To regain the confidence of investors, Ontario needs a firm hand, not sleight-of-hand. We'll use the generally accepted accounting principles which are approved by the provincial auditor. A Liberal government will not keep two sets of books.
5. Revamping and Modernising the Machinery of Government
Finally, we'll revamp and modernise the machinery of government.
In too many areas, government is trying to deal with 1990s problems by employing 1960s solutions. The Workers' Compensation Board is a classic example of an agency that isn't keeping pace with change. Its premium hikes are threatening to drive some companies out of business and are preventing many others from hiring new employees. Its unfunded liability is an $11 billion dollar noose around our necks.

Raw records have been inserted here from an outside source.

(** A send that no other handler interrupts: when its call fails the
    message list is as it was before the send, and when it succeeds the
    user message and the assistant's cleaned reply have been appended. *)
Lemma handleSend_alone (srv : Server) (domain : jsstring)
    (messageText : option jsstring) (st : Chat.State)
    (H : Chat.textToSend messageText st <> []) :
  let text := Chat.textToSend messageText st in
  let st' := finalState (run (Chat.handleSend domain messageText) srv st) in
  (forall e, Chat.reply srv (Chat.careerRoadmap text domain) = inl e ->
     Chat.messages st' = Chat.messages st) /\
  (forall r, Chat.reply srv (Chat.careerRoadmap text domain) = inr r ->
     Chat.messages st'
     = Chat.messages st
       ++ [ {| Chat.role := Chat.user; Chat.content := text |};
            {| Chat.role := Chat.assistant; Chat.content := r |} ]) /\
  (List.length (Chat.messages st') = List.length (Chat.messages st) + 2
   <-> exists r, Chat.reply srv (Chat.careerRoadmap text domain) = inr r).
Proof.
  intros text st'. subst st'.
  rewrite (handleSend_messages srv domain messageText st H). fold text.
  destruct (Chat.reply srv (Chat.careerRoadmap text domain)) as [e|r].
  - split; [reflexivity|]. split; [discriminate|].
    split; [lia | intros [r R]; discriminate].
  - split; [discriminate|]. split; [now intros r' [= ->]|].
    split; [now exists r | intros _; rewrite length_app; simpl; lia].
Qed.

Ltac run_turn :=
  unfold run, finalState, finalTrace, Chat.turn, Chat.sendStart,
    Chat.sendSettle, Chat.setInput, Chat.setMessages, Chat.setIsLoading,
    tryCatchFinally, bind, get, fetch, parseJson, lift, toast, emit, throw,
    ret, modify;
  simpl.

(** An uninterrupted send is its first turn followed by its second. *)
Lemma handleSend_turns (srv : Server) (domain : jsstring)
    (messageText : option jsstring) (st : Chat.State) :
  run (Chat.handleSend domain messageText) srv st
  = run (bind (Chat.sendStart domain messageText)
           (fun sent =>
              match sent with
              | None => ret tt
              | Some text =>
                  Chat.sendSettle (Chat.reply srv (Chat.careerRoadmap text domain))
              end)) srv st.
Proof.
  unfold Chat.handleSend, Chat.reply. run_turn.
  destruct (isEmpty (Chat.textToSend messageText st)); [reflexivity|]. simpl.
  destruct (srv _) as [resp|]; simpl; [|reflexivity].
  destruct (ok resp); simpl; [|reflexivity].
  destruct (json resp) as [data|]; simpl; [|reflexivity].
  destruct (getProp data "response") as [e|v]; simpl; [reflexivity|].
  destruct (Chat.cleanResponse v) as [e|r]; reflexivity.
Qed.

(** What a turn does to the messages, whatever the trace so far. *)
Lemma turn_messages (domain : jsstring) (t : Chat.Turn) (srv : Server)
    (st : Chat.State) (tr : list Effect) :
  fst (Chat.turn domain t srv (st, tr)) = inr tt /\
  fst (snd (Chat.turn domain t srv (st, tr)))
  = finalState (run (Chat.turn domain t) srv st) /\
  Chat.messages (finalState (run (Chat.turn domain t) srv st))
  = match t with
    | Chat.Start messageText =>
        if isEmpty (Chat.textToSend messageText st) then Chat.messages st
        else Chat.messages st
             ++ [ {| Chat.role := Chat.user;
                     Chat.content := Chat.textToSend messageText st |} ]
    | Chat.Settle (inr r) =>
        Chat.messages st ++ [ {| Chat.role := Chat.assistant; Chat.content := r |} ]
    | Chat.Settle (inl _) => removelast (Chat.messages st)
    end.
Proof.
  destruct t as [messageText | [e | r]]; run_turn.
  - destruct (isEmpty (Chat.textToSend messageText st)); simpl; repeat split.
  - repeat split.
  - repeat split.
Qed.

Lemma turns_cons (domain : jsstring) (t : Chat.Turn) (ts : list Chat.Turn)
    (srv : Server) (st : Chat.State) (tr : list Effect) :
  exists tr',
    Chat.turns domain (t :: ts) srv (st, tr)
    = Chat.turns domain ts srv
        (finalState (run (Chat.turn domain t) srv st), tr').
Proof.
  destruct (turn_messages domain t srv st tr) as (R & S & _).
  cbn [Chat.turns]. unfold bind at 1.
  destruct (Chat.turn domain t srv (st, tr)) as [r [st' tr']].
  simpl in R, S. subst r st'. now exists tr'.
Qed.

Lemma removelast_app_last (A : Type) (base extra : list A) :
  extra <> [] -> removelast (base ++ extra) = base ++ removelast extra.
Proof. intro N. now apply removelast_app. Qed.

(** While no more calls settle than were started, the messages that were
    there before the calls in flight stay. *)
Lemma turns_keep_base (domain : jsstring) (srv : Server) :
  forall (ts : list Chat.Turn) (pending : nat) (st : Chat.State)
         (tr : list Effect) (base extra : list Chat.Message),
    Chat.causal domain srv ts pending st = true ->
    Chat.messages st = base ++ extra ->
    pending <= List.length extra ->
    exists added,
      Chat.messages (fst (snd (Chat.turns domain ts srv (st, tr))))
      = base ++ added.
Proof.
  induction ts as [|t ts IH]; intros pending st tr base extra C M P.
  - exists extra. exact M.
  - destruct (turns_cons domain t ts srv st tr) as [tr' ->].
    destruct (turn_messages domain t srv st tr) as (_ & _ & T).
    destruct t as [messageText | [e | r]]; cbn [Chat.causal] in C.
    + destruct (isEmpty (Chat.textToSend messageText st)).
      * apply (IH pending _ tr' base extra C); [now rewrite T, M | exact P].
      * apply (IH (S pending) _ tr' base
                 (extra ++ [ {| Chat.role := Chat.user;
                                Chat.content := Chat.textToSend messageText st |} ])
                 C).
        -- now rewrite T, M, app_assoc.
        -- rewrite length_app. simpl. lia.
    + destruct pending as [|n]; [discriminate|].
      assert (N : extra <> []) by (destruct extra; [simpl in P; lia | discriminate]).
      apply (IH n _ tr' base (removelast extra) C).
      * now rewrite T, M, removelast_app_last.
      * destruct (exists_last N) as (l & x & ->).
        rewrite removelast_last. rewrite length_app in P. simpl in P. lia.
    + destruct pending as [|n]; [discriminate|].
      apply (IH n _ tr' base
               (extra ++ [ {| Chat.role := Chat.assistant; Chat.content := r |} ])
               C).
      * now rewrite T, M, app_assoc.
      * rewrite length_app. simpl. lia.
Qed.

(** C9: a failed send does not always remove its own user message.  The
    catch block drops the last message of the list at the time it runs,
    and the suggested questions can be clicked while a call is in flight:
    when the first of two overlapping questions fails and the second is
    answered, the failed question stays in the conversation, the answered
    question is removed (already when the first call fails) and its reply
    follows the failed question.  The same two sends one after the other
    leave the second question and its reply. *)
Theorem overlapping_sends_remove_the_wrong_message :
  let domain := js "Finance" in
  let srv := Chat.failsOnKeySkills in
  let st := {| Chat.messages := [Chat.welcomeMessage domain];
               Chat.input := [];
               Chat.isLoading := false |} in
  let failed := Chat.reply srv (Chat.careerRoadmap Chat.keySkills domain) in
  let answered := Chat.reply srv (Chat.careerRoadmap Chat.seniorRole domain) in
  failed = inl Rejected /\
  answered = inr (js "Lead a project end to end.") /\
  Chat.messages
    (finalState
       (run (Chat.turns domain
               [ Chat.Start (Some Chat.keySkills);
                 Chat.Start (Some Chat.seniorRole);
                 Chat.Settle failed;
                 Chat.Settle answered ]) srv st))
  = [ Chat.welcomeMessage domain;
      {| Chat.role := Chat.user; Chat.content := Chat.keySkills |};
      {| Chat.role := Chat.assistant;
         Chat.content := js "Lead a project end to end." |} ] /\
  Chat.messages
    (finalState
       (run (Chat.turns domain
               [ Chat.Start (Some Chat.keySkills);
                 Chat.Start (Some Chat.seniorRole);
                 Chat.Settle failed ]) srv st))
  = [ Chat.welcomeMessage domain;
      {| Chat.role := Chat.user; Chat.content := Chat.keySkills |} ] /\
  Chat.messages
    (finalState
       (run (bind (Chat.handleSend domain (Some Chat.keySkills))
               (fun _ => Chat.handleSend domain (Some Chat.seniorRole))) srv st))
  = [ Chat.welcomeMessage domain;
      {| Chat.role := Chat.user; Chat.content := Chat.seniorRole |};
      {| Chat.role := Chat.assistant;
         Chat.content := js "Lead a project end to end." |} ].
Proof.
  repeat split; vm_compute; reflexivity.
Qed.

(** C6: on a payload whose result lacks [keyword_analysis] the analyze
    handler raises nothing: it stores the partial result, reports
    "Analysis complete" and leaves the missing key to the view, where the
    badge of the matching-keywords card dereferences it. *)
Theorem missing_keyword_analysis_is_stored :
  let st := {| Analysis.jobRequirement := js "Requires Python, SQL, AWS";
               Analysis.isAnalyzing := false;
               Analysis.analysisResult := VNull |} in
  run Analysis.handleAnalyze Analysis.incompleteService st
  = (inr tt,
     ({| Analysis.jobRequirement := js "Requires Python, SQL, AWS";
         Analysis.isAnalyzing := false;
         Analysis.analysisResult := Analysis.resultWithoutKeywordAnalysis |},
      [ Fetched (Analysis.rateResumes (js "Requires Python, SQL, AWS"));
        Toasted (Analysis.completeToast (VNum 72%Q)) ])) /\
  destructive (Analysis.completeToast (VNum 72%Q)) = false /\
  Analysis.matchingKeywordsBadge Analysis.resultWithoutKeywordAnalysis = inl TypeError.
Proof. repeat split. Qed.

(** The sibling handler of the interview-prep section validates what it
    receives: without [technical_questions] or [behavioral_questions]
    nothing is stored and the failure notification is shown. *)
Lemma interview_prep_rejects_incomplete (srv : Server)
    (st : InterviewPrep.State) (resp : Response)
    (fields : list (string * value)) :
  trim (InterviewPrep.jobRequirement st) <> [] ->
  srv (InterviewPrep.interviewPrep (InterviewPrep.jobRequirement st)) = Some resp ->
  ok resp = true ->
  json resp = Some (VObj fields) ->
  truthy (lookup "technical_questions" fields) = false \/
  truthy (lookup "behavioral_questions" fields) = false ->
  let r := run InterviewPrep.handleGenerate srv st in
  InterviewPrep.prepData (finalState r) = None /\
  toasts (finalTrace r) = [InterviewPrep.failedToast].
Proof.
  intros H S O J T.
  unfold run, finalState, finalTrace, InterviewPrep.handleGenerate, bind, get.
  simpl. rewrite (isEmpty_false H).
  unfold InterviewPrep.setIsGenerating, InterviewPrep.setPrepData.
  step_handler. rewrite S. simpl. rewrite O, J. simpl.
  unfold InterviewPrep.cleanData. simpl.
  assert (E : negb (truthy (lookup "technical_questions" fields))
              || negb (truthy (lookup "behavioral_questions" fields)) = true).
  { destruct T as [-> | ->]; simpl; [reflexivity | apply orb_true_r]. }
  rewrite E. simpl. split; reflexivity.
Qed.
Lemma emit_round_trip_witness :
  exists w1,
    emit 0 "msg" (VStr "hi") lobby_with_ian = Normal tt w1
    /\ List.filter is_publish (trace w1)
       = [Publish lobby_channel (wire_message "msg" "ian" (VStr "hi"))]
    /\ onMessage 0 "msg" lobby_channel (wire_message "msg" "ian" (VStr "hi")) w1
       = Normal tt
           (log [Ran 0 "on" "msg" None VUndef;
                 Local 0 "msg" (received_message 0 "msg" 0 (VStr "hi"))] w1)
    /\ (forall event',
          event' <> "msg" ->
          onMessage 0 event' lobby_channel (wire_message "msg" "ian" (VStr "hi")) w1
          = Normal tt w1)
    /\ (forall c' ch',
          chat_heap w1 !! c' = Some ch' ->
          channel ch' <> lobby_channel ->
          onMessage c' "msg" lobby_channel (wire_message "msg" "ian" (VStr "hi")) w1
          = Normal tt w1).
Proof.
  refine (emit_round_trip 0 (mkChat lobby_channel {["ian" := 0]} ∅ [] false false)
            lobby_with_ian "msg" (VStr "hi") 0 ian _ _ _ _ _ _ _);
    try reflexivity.
  discriminate.
Defined.

(** ** Construction and connection of a chat *)

Lemma connect_eq c ch w :
  chat_heap w !! c = Some ch ->
  connect c w = Normal tt (if connected ch then w else log (connecting (channel ch)) w).
Proof.
  intros Hc. unfold connect. rewrite (bind_get_chat c ch) by exact Hc.
  destruct (connected ch); reflexivity.
Qed.
Lemma scan_files_failure (files : list jsstr) :
  forall index e,
    scan_files parse_file index files = Err e ->
    exists file cause,
      In file files
      /\ e = Wrapped (lit "failed decoding file " ++ file) cause
      /\ (parse_file file = Err cause
          \/ (cause = TypeError
              /\ exists configToml deps dep decl git,
                   parse_file file = Ok configToml
                   /\ configDeps configToml = Some deps
                   /\ In (dep, decl) (own_entries deps)
                   /\ prop decl (lit "git") = Some git /\ truthy git = true
                   /\ (stringifiable git = false
                       \/ stringifiable (branch_of decl) = false))).
Proof.
  induction files as [|file files IH]; cbn [scan_files]; intros index e;
    [discriminate|].
  destruct (scan_file parse_file index file) as [index1|e1] eqn:H1;
    cbn [rbind].
  - intros Hrest. destruct (IH _ _ Hrest) as (f & cause & Hin & He & Hc).
    exists f, cause. auto using in_cons.
  - intros H; injection H as <-.
    destruct (scan_file_failure _ _ _ H1) as (cause & He & Hc).
    exists file, cause. auto using in_eq.
Qed.

End ManifestFailure.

I can't put it more bluntly than did Premier McKenna of New Brunswick, who told me a few weeks ago, "With your workers' compensation system, I'll beat you to new investment 10 times out of 10."
The Liberal Party will reform the system, making it both solvent and able to meet the needs of employers and workers. We'll freeze premiums and get the unfunded liability under control by reducing administrative costs and providing better investment management. We will start by putting an experienced insurance executive at the head of the WCB. That's where reform begins. We don't need a commission of inquiry into the WCB that will chew up $2 million dollars of taxpayers' money and delay action for two years. It's clear what needs to be done. It's time to start doing it.
Training is another area where the government's approach has been woefully out of date. Big, centralised programmes aren't the answer to Ontario's training needs. A Liberal government will turn that around. We'll involve communities and local industries in designing and delivering training programmes. We'll work with the people who create jobs--people who understand in a way that government never will--what our training needs are today and what they will be tomorrow.
Training and the WCB are just two areas. But whether it's reforming MPP pensions to end "double dipping," or reducing the bloated staffs of cabinet ministers, we'll bring government into sync with the realities of the 90s.Conclusion: Realistic and Practical Solutions
Ladies and gentlemen, the ideas I've put forward today are not earth-shattering or revolutionary. But Ontarians have felt the earth shake quite enough around Queen's Park the past few years. And while revolutions may make for good slogans, slogans are not what we need.
What we need is a government that understands that its role is to stimulate, not to suffocate. A government that can manage effectively, instead of lurching along from one crisis to the next. A government that understands how to modernise the operation of government itself.
That's the kind of government I want to lead. A government that can work with people and put into action ideas that are sensible, doable and fiscally responsible.
I won't promise you the moon--and then begin backing away from those promises the day after the election. My commitments have been carefully designed and accurately costed to make the best of Ontario's resources.
I promise to dedicate myself to creating a people's recovery--a recovery in whose benefits every Ontarian can share.
It's time Ontario had that kind of leadership. Thank you.
The appreciation of the meeting was expressed by Julie Hannaford, Partner, Borden & Elliot and 1st Vice-President and President-Elect, The Empire Club of Canada.